• DATA SUPPLIED
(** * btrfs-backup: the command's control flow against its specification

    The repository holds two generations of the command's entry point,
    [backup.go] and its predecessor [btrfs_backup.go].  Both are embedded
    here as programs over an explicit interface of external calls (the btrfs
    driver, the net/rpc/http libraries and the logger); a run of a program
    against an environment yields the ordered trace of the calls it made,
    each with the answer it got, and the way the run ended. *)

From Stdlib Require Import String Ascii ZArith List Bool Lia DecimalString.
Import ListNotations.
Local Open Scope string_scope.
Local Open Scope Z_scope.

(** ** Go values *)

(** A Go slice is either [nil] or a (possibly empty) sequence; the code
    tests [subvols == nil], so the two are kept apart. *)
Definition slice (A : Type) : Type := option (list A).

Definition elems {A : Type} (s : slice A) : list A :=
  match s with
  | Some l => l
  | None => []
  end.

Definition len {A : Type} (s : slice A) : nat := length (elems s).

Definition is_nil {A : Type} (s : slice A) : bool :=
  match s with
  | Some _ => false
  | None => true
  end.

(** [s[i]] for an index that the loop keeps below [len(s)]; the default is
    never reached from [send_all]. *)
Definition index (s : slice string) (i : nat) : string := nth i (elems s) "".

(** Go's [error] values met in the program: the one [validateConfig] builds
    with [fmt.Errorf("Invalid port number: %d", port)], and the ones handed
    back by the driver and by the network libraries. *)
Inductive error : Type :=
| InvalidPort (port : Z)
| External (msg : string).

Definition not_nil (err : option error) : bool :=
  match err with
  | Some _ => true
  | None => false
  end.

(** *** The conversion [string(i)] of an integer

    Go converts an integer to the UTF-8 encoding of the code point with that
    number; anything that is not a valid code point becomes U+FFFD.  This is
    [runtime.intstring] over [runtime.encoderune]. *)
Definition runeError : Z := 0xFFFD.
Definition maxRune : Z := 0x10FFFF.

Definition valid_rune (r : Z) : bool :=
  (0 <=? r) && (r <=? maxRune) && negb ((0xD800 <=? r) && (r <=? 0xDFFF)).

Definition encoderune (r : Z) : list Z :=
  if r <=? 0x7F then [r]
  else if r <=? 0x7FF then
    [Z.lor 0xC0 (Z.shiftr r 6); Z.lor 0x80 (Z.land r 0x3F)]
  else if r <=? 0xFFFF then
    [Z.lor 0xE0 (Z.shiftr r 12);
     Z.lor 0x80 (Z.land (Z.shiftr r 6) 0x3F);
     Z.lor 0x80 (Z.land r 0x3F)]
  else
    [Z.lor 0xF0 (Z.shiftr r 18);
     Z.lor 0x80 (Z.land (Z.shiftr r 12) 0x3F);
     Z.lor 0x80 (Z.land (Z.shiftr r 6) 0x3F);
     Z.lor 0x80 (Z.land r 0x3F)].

...

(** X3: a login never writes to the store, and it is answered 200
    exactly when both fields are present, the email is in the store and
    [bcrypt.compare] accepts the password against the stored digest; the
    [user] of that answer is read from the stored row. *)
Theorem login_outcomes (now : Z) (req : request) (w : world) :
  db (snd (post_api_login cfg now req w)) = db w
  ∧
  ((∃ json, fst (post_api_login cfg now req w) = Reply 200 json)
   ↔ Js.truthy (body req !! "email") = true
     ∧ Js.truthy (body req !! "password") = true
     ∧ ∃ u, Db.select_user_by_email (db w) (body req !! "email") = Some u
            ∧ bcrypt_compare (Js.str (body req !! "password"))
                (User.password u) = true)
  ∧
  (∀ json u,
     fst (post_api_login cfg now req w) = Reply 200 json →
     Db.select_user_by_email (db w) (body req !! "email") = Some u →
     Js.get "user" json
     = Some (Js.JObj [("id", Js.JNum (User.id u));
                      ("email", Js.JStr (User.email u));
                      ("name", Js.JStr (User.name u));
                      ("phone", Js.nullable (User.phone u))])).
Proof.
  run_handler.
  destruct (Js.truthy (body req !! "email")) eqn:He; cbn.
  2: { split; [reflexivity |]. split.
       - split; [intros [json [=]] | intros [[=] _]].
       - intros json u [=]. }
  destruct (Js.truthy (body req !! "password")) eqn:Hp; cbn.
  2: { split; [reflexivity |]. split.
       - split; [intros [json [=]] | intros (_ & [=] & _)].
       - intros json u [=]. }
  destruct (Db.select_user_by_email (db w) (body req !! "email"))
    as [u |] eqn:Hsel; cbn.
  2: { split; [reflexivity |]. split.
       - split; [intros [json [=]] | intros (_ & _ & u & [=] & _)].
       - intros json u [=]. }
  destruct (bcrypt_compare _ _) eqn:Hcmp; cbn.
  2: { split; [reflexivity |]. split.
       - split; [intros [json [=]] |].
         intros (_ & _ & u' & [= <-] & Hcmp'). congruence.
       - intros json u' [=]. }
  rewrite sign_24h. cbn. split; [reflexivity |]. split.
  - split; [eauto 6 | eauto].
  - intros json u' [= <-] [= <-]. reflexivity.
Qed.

• ACTION ITEM
When a line in the listing above holds the word "then", copy it.

• SOLUTION FOR THIS PROBLEM
  if r <=? 0x7F then [r]
  else if r <=? 0x7FF then
  else if r <=? 0xFFFF then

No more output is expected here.